**RECORDS PROVIDED:**

______

(** A record is its fields, quoted where needed, with commas between them;
    the record of one empty field is written as a pair of quotes, so that it
    is not an empty line. *)
Definition print_record (fields : list string) : string :=
  if decide (fields = [EmptyString])
  then String dquote (String dquote EmptyString)
  else String.concat "," (quote <$> fields).

Definition print_line (fields : list string) : string :=
  print_record fields +:+ String newline EmptyString.

(** Modelled from the spec: [DataFrame.to_csv(path, index = index)] of
    pandas, which is not under the sources.  The spec's section 6 gives the
    format (comma-separated, a header row of column names, one row per
    record, no leading index column when [index] is false); quoting and the
    empty field for a missing value are the defaults of [to_csv] as its
    documentation gives them.  With [index = true] the printer adds a leading
    unnamed column holding the row numbers. *)
Definition to_text (df : DataFrame) (index : bool) : string :=
  let header := if index then EmptyString :: columns df else columns df in
  let line i r :=
    let fs := print_cell <$> r in
    if index then print_cell (Int (Z.of_nat i)) :: fs else fs in
  String.concat "" (print_line <$> (header :: imap line (rows df))).

(** *** Parsing *)

Definition prepend (x : string) (l : list string) : list string :=
  match l with
  | f :: fs => (x +:+ f) :: fs
  | [] => [x]
  end.

(** Splitting a text at the separators that are outside quotes; [inq] tells
    whether an odd number of quotes has been passed in the current piece. *)
Fixpoint split_q (sep : ascii) (inq : bool) (s : string) : list string :=
  match s with
  | EmptyString => [EmptyString]
  | String c r =>
      if bool_decide (c = sep) && negb inq
      then EmptyString :: split_q sep false r
      else prepend (String c EmptyString)
             (split_q sep (if decide (c = dquote) then negb inq else inq) r)
  end.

______

**ACTION ITEM:** Would you write out all of the data again, unchanged?

**ANSWER SECTION:**
(** A record is its fields, quoted where needed, with commas between them;
    the record of one empty field is written as a pair of quotes, so that it
    is not an empty line. *)
Definition print_record (fields : list string) : string :=
  if decide (fields = [EmptyString])
  then String dquote (String dquote EmptyString)
  else String.concat "," (quote <$> fields).

Definition print_line (fields : list string) : string :=
  print_record fields +:+ String newline EmptyString.

(** Modelled from the spec: [DataFrame.to_csv(path, index = index)] of
    pandas, which is not under the sources.  The spec's section 6 gives the
    format (comma-separated, a header row of column names, one row per
    record, no leading index column when [index] is false); quoting and the
    empty field for a missing value are the defaults of [to_csv] as its
    documentation gives them.  With [index = true] the printer adds a leading
    unnamed column holding the row numbers. *)
Definition to_text (df : DataFrame) (index : bool) : string :=
  let header := if index then EmptyString :: columns df else columns df in
  let line i r :=
    let fs := print_cell <$> r in
    if index then print_cell (Int (Z.of_nat i)) :: fs else fs in
  String.concat "" (print_line <$> (header :: imap line (rows df))).

(** *** Parsing *)

Definition prepend (x : string) (l : list string) : list string :=
  match l with
  | f :: fs => (x +:+ f) :: fs
  | [] => [x]
  end.

(** Splitting a text at the separators that are outside quotes; [inq] tells
    whether an odd number of quotes has been passed in the current piece. *)
Fixpoint split_q (sep : ascii) (inq : bool) (s : string) : list string :=
  match s with
  | EmptyString => [EmptyString]
  | String c r =>
      if bool_decide (c = sep) && negb inq
      then EmptyString :: split_q sep false r
      else prepend (String c EmptyString)
             (split_q sep (if decide (c = dquote) then negb inq else inq) r)
  end.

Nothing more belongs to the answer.